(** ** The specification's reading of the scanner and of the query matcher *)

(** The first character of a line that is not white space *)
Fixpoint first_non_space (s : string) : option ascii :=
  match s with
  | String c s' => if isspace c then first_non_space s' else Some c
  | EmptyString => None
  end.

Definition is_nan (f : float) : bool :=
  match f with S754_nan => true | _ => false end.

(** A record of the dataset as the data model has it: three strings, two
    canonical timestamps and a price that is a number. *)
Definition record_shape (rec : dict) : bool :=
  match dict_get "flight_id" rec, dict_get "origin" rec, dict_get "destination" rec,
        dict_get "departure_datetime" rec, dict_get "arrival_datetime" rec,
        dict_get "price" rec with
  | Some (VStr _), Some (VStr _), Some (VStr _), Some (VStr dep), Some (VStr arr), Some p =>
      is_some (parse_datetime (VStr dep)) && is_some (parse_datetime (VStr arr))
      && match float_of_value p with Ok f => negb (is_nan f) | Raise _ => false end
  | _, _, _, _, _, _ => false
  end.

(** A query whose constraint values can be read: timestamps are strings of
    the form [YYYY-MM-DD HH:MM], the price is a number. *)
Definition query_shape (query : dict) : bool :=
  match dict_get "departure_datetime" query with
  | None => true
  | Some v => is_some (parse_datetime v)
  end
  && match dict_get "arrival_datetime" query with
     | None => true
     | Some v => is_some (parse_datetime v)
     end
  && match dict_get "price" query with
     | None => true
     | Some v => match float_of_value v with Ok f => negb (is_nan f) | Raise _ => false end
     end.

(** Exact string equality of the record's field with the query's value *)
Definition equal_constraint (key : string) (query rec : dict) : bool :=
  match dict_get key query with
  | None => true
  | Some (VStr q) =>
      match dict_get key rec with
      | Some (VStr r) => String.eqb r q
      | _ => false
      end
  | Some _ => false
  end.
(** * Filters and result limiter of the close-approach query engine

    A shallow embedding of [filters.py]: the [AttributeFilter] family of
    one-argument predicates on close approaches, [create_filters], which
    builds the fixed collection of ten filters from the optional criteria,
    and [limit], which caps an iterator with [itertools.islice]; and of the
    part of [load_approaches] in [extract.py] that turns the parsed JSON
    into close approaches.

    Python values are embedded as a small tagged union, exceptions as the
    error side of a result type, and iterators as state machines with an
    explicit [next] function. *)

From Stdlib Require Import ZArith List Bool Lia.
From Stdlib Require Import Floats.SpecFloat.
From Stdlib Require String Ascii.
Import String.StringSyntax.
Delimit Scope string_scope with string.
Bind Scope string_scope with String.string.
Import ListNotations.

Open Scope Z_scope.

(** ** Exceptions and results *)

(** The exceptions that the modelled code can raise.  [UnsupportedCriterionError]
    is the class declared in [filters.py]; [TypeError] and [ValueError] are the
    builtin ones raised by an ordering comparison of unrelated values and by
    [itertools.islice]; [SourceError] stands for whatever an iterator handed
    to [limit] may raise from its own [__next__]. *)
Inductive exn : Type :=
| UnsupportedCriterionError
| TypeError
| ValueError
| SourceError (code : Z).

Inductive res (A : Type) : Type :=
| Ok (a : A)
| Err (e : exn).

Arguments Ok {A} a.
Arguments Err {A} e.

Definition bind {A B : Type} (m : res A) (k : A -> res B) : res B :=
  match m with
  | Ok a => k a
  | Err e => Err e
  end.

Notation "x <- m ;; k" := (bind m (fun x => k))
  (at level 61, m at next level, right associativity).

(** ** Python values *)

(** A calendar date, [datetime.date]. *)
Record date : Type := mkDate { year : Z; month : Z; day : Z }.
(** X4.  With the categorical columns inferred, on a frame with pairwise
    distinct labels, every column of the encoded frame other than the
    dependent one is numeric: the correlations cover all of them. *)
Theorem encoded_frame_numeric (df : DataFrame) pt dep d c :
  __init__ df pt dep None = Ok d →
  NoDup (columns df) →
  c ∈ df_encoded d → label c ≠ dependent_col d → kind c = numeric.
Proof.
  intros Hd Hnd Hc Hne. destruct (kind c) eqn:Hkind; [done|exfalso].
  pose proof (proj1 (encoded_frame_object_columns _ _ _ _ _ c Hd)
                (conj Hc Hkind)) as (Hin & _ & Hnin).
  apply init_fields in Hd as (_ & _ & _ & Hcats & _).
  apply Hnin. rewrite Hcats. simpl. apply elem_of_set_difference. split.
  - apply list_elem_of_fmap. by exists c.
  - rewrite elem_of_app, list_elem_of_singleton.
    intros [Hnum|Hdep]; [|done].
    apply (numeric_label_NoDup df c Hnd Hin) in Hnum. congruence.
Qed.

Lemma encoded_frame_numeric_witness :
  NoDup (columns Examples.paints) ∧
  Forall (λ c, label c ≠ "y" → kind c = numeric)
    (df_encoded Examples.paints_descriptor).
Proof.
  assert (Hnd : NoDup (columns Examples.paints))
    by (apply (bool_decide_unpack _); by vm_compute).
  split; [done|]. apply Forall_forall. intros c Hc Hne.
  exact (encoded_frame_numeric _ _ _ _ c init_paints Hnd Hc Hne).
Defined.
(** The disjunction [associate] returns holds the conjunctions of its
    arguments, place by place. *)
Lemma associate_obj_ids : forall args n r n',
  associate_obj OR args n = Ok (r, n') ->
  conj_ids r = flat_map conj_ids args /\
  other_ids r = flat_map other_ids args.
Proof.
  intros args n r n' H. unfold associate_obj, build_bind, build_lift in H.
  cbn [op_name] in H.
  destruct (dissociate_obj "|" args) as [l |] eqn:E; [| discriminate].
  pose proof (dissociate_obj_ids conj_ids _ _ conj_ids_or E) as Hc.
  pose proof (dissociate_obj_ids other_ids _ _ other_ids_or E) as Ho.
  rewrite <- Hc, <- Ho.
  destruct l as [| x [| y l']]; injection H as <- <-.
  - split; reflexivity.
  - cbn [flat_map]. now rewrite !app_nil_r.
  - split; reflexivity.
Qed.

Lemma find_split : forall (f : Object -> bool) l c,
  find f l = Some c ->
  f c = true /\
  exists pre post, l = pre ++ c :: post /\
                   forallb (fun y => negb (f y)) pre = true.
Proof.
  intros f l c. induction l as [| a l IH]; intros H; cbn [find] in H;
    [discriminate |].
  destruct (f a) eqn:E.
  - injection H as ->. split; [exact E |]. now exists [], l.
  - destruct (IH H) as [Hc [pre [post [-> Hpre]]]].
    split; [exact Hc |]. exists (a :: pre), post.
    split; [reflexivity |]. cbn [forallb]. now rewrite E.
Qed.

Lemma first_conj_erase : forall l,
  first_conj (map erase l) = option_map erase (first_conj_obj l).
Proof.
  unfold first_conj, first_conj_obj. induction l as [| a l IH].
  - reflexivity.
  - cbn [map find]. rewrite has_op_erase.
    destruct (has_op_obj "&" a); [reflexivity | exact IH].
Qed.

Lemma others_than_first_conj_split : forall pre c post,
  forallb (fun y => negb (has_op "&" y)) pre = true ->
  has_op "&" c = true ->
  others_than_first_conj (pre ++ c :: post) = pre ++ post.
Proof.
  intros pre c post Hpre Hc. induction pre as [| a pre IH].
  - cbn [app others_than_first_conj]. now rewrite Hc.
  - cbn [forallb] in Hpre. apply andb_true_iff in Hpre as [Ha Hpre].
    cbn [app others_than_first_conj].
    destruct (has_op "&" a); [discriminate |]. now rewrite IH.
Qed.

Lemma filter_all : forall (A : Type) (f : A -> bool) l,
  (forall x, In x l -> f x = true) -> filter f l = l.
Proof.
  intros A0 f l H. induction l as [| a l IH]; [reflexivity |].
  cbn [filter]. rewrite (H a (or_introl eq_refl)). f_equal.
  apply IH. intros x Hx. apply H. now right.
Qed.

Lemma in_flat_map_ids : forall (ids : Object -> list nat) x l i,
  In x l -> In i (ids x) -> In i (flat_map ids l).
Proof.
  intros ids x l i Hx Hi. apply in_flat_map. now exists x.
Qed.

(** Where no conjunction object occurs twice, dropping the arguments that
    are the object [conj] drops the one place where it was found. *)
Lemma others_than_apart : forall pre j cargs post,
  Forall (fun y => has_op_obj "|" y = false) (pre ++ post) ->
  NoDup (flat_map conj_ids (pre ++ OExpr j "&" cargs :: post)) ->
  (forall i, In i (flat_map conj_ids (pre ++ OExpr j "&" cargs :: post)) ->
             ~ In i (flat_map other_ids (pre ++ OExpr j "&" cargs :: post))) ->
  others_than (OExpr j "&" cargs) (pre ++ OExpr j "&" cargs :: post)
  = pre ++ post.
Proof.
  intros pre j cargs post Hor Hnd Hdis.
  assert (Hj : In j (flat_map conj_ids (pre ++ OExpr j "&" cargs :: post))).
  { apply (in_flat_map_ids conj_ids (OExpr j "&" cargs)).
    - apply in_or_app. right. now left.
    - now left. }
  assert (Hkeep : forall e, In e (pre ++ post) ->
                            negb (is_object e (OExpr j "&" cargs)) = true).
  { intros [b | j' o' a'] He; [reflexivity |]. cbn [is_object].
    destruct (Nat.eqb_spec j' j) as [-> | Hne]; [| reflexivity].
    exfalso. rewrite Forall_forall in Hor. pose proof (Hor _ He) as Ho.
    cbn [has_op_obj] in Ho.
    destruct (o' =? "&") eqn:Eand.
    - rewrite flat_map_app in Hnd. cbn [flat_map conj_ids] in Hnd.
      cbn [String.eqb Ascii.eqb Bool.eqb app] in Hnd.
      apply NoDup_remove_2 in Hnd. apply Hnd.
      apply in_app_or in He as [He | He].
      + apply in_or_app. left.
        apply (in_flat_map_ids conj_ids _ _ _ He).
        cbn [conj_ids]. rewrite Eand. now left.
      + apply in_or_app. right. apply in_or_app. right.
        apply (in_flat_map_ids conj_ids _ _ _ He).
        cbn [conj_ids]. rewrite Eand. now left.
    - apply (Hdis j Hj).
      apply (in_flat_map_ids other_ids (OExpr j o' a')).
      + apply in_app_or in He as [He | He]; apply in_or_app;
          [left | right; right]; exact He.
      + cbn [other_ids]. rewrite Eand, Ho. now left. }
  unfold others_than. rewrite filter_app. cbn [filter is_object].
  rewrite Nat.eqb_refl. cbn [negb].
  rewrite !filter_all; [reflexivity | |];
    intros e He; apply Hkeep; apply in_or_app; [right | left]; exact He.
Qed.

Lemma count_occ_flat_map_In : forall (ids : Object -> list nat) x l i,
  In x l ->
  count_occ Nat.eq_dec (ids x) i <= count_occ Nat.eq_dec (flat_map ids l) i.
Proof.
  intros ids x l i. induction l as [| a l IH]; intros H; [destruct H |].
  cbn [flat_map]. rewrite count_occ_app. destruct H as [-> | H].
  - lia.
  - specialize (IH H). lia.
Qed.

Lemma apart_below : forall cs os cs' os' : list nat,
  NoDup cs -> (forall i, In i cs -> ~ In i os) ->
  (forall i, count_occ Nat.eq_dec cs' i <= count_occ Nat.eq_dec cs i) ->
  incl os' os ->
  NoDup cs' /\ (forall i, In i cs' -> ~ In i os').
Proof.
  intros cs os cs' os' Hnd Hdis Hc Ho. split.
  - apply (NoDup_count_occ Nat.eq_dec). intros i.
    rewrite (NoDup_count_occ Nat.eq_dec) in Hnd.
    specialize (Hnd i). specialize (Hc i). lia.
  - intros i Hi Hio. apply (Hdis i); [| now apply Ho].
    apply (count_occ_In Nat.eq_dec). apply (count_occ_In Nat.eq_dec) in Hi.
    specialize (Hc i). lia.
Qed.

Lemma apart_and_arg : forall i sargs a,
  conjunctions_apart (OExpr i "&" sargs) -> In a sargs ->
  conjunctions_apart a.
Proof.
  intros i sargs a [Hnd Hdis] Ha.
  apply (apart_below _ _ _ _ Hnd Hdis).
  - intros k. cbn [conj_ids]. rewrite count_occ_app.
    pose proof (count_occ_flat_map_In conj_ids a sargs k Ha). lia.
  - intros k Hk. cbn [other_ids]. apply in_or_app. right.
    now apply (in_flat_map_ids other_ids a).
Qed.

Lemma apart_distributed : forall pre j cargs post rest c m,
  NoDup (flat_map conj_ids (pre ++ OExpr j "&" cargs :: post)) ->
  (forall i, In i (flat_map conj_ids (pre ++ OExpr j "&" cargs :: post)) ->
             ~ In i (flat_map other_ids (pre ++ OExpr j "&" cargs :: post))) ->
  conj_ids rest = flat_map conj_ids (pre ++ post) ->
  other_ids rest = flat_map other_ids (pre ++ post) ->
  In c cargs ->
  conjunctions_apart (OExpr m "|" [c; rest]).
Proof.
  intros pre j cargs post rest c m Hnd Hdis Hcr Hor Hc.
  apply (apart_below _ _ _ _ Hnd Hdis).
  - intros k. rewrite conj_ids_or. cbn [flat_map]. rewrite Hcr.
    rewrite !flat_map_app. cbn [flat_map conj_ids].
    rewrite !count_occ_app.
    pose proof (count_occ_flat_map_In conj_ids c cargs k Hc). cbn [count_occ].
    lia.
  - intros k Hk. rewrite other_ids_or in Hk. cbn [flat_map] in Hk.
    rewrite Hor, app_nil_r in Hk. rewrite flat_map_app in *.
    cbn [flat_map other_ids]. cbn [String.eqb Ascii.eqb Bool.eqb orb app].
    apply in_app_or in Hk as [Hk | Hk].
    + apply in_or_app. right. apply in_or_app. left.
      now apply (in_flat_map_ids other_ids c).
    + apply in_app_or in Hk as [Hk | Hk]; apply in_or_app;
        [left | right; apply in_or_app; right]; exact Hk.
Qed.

Exercise instructions. Search the data for "injection". Copy every matching line.

Answer space.
  destruct l as [| x [| y l']]; injection H as <- <-.
  - injection H as ->. split; [exact E |]. now exists [], l.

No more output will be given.